10 That identification of the issues reflects the language of s 149(1)(d) which provides:
"(1) Subject to any order of the Commission, an award determining an industrial dispute is binding on:
........
(d) any successor, assignee or transmittee (whether immediate or not) to or of the business or part of the business of an employer who was a party to the industrial dispute, including a corporation that has acquired or taken over the business or part of the business of the employer;"

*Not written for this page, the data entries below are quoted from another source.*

(** ** Writing *)

Definition append_journal (record : JournalRecord) : fs unit :=
  first ← fs_result (ok_or (segment ← checked_div (saturating_sub (jr_sequence record) 1)
                                        JOURNAL_SEGMENT_EVENTS;
                            start ← checked_mul U64_MAX segment JOURNAL_SEGMENT_EVENTS;
                            checked_add U64_MAX start 1)
                       (Invariant "journal segment number overflow"));
  let name := segment_name first in
  created ← observing (fun h => mret (negb (segment_exists name h)));
  _ ← open_append name;
  bytes ← fs_result (ok_or (record_to_vec record) Json);
  _ ← append_all name (bytes ++ [10]);
  _ ← append_sync;
  if created : bool then append_sync else mret tt.

Definition prune_checkpointed_segments (store : JsonStore) : fs unit :=
  let retain_from :=
    saturating_add U64_MAX (saturating_sub (so_checkpoint_revision store) JOURNAL_SEGMENT_EVENTS) 1 in
  paths ← journal_segment_paths;
  _ ← fs_fold (fun _ name =>
        match journal_segment_start name with
        | Some first => if first <? retain_from then remove_file name else mret tt
        | None => mret tt
        end) tt paths;
  touch.

(** The state and the record of a mutation. *)
Definition prepare (store : JsonStore) (mutation : JsonState -> result StorageError JsonState)
    : result StorageError (JsonState * JournalRecord) :=
  mutated ← mutation (so_state store);
  next ← commit_next mutated;
  previous ← ok_or (state_to_value (so_state store)) Json;
  current ← ok_or (state_to_value next) Json;
  let patch := json_diff previous current in
  let sequence := js_revision next in
  checksum ← journal_checksum JOURNAL_SCHEMA_VERSION sequence (so_journal_head_hash store) patch;
  Ok (next, mkJournalRecord _ JOURNAL_SCHEMA_VERSION sequence (so_journal_head_hash store) patch
              checksum).

(** The checkpoint, the manifest and the pruning after the append; the store
    is the one in memory, whatever fails. *)
Definition maintain (store : JsonStore) (h : Host) : Outcome unit * JsonStore * Host :=
  let periodic := js_revision (so_state store) mod JOURNAL_SEGMENT_EVENTS =? 0 in
  let finish store h :=
    match (_ ← persist_manifest store;
           if periodic then prune_checkpointed_segments store else mret tt) h with
    | (outcome, h) => (outcome, store, h)
    end in
  if periodic then
    match persist store (so_state store) h with
    | (Returned (Ok _), h) =>
        finish (mkJsonStore (so_path store) (so_manifest_path store) (so_journal_head_hash store)
                  (js_revision (so_state store)) (so_journal_head_hash store) (so_state store)) h
    | (Returned (Err e), h) => (Returned (Err e), store, h)
    | (Died, h) => (Died, store, h)
    end
  else finish store h.

Definition store_commit (store : JsonStore) (mutation : JsonState -> result StorageError JsonState)
    (h : Host) : Outcome unit * JsonStore * Host :=
  match prepare store mutation with
  | Err e => (Returned (Err e), store, h)
  | Ok (next, record) =>
      match append_journal record h with
      | (Returned (Ok _), h) =>
          maintain (mkJsonStore (so_path store) (so_manifest_path store) (jr_checksum record)
                      (so_checkpoint_revision store) (so_checkpoint_head_hash store) next) h
      | (Returned (Err e), h) => (Returned (Err e), store, h)
      | (Died, h) => (Died, store, h)
      end
  end.

(** The last checkpoint, at an orderly end. *)
Definition store_shutdown (store : JsonStore) : fs unit := persist store (so_state store).

Definition backup (store : JsonStore) (destination : Path) (unique_suffix : Z) : fs unit :=
  _ ← touch;
  filename ← fs_result (ok_or destination (Invariant "backup filename is invalid"));
  let temporary := ("." +:+ filename +:+ "." +:+ pretty unique_suffix +:+ ".tmp")%string in
  taken ← observing (fun h => mret (file_exists temporary h));
  _ ← fs_result (require (negb taken) (Invariant "backup temporary path already exists"));
  bytes ← fs_result (ok_or (state_to_vec (so_state store)) Json);
  _ ← create_new temporary;
  _ ← write_all temporary bytes;
  _ ← touch;
  _ ← rename temporary filename;
  touch.

End Store.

11 There is no definition of "business" in the Act, although the definition of "industry" in s 4(1) commences as follows :
"industry includes:
(a) any business, trade, manufacture, undertaking or calling of employers; …"
12 After summarising the facts of the case, the primary judge referred to a number of decided cases. They included the decision of the High Court of Australia in an eligibility case, Re Australian Industrial Relations Commission; ex parte Australian Transport Officers Federation (1990) 171 CLR 216 ("ATOF"), and the first instance decision of Marshall J in Health Services Union of Australia v North Eastern Health Care Network and Western Health Care Network (1997) 79 FCR 43. [That case went on appeal to a Full Court, whose decision was announced after the date of her Honour's decision in this case: see North Western Health Care Network v Health Services Union of Australia [1999] FCA 897]. The primary judge said:
"These cases would appear to support the applicant's contention that the respondent, after September 1997, was conducting part of the business of the bank. For there was a substantial identity between the previous activities of the branch and those subsequently carried on by the respondent. Moreover they were being conducted in the same place, and by the same staff, who were doing substantially the same work as previously.
Other considerations however militate against this proposition. Some of these are referred to in cases involving continuity of employment for the purpose of long service leave. Whilst these cases are not directly on point here, many of the issues they raise are relevant to the application of s149(1)(d)."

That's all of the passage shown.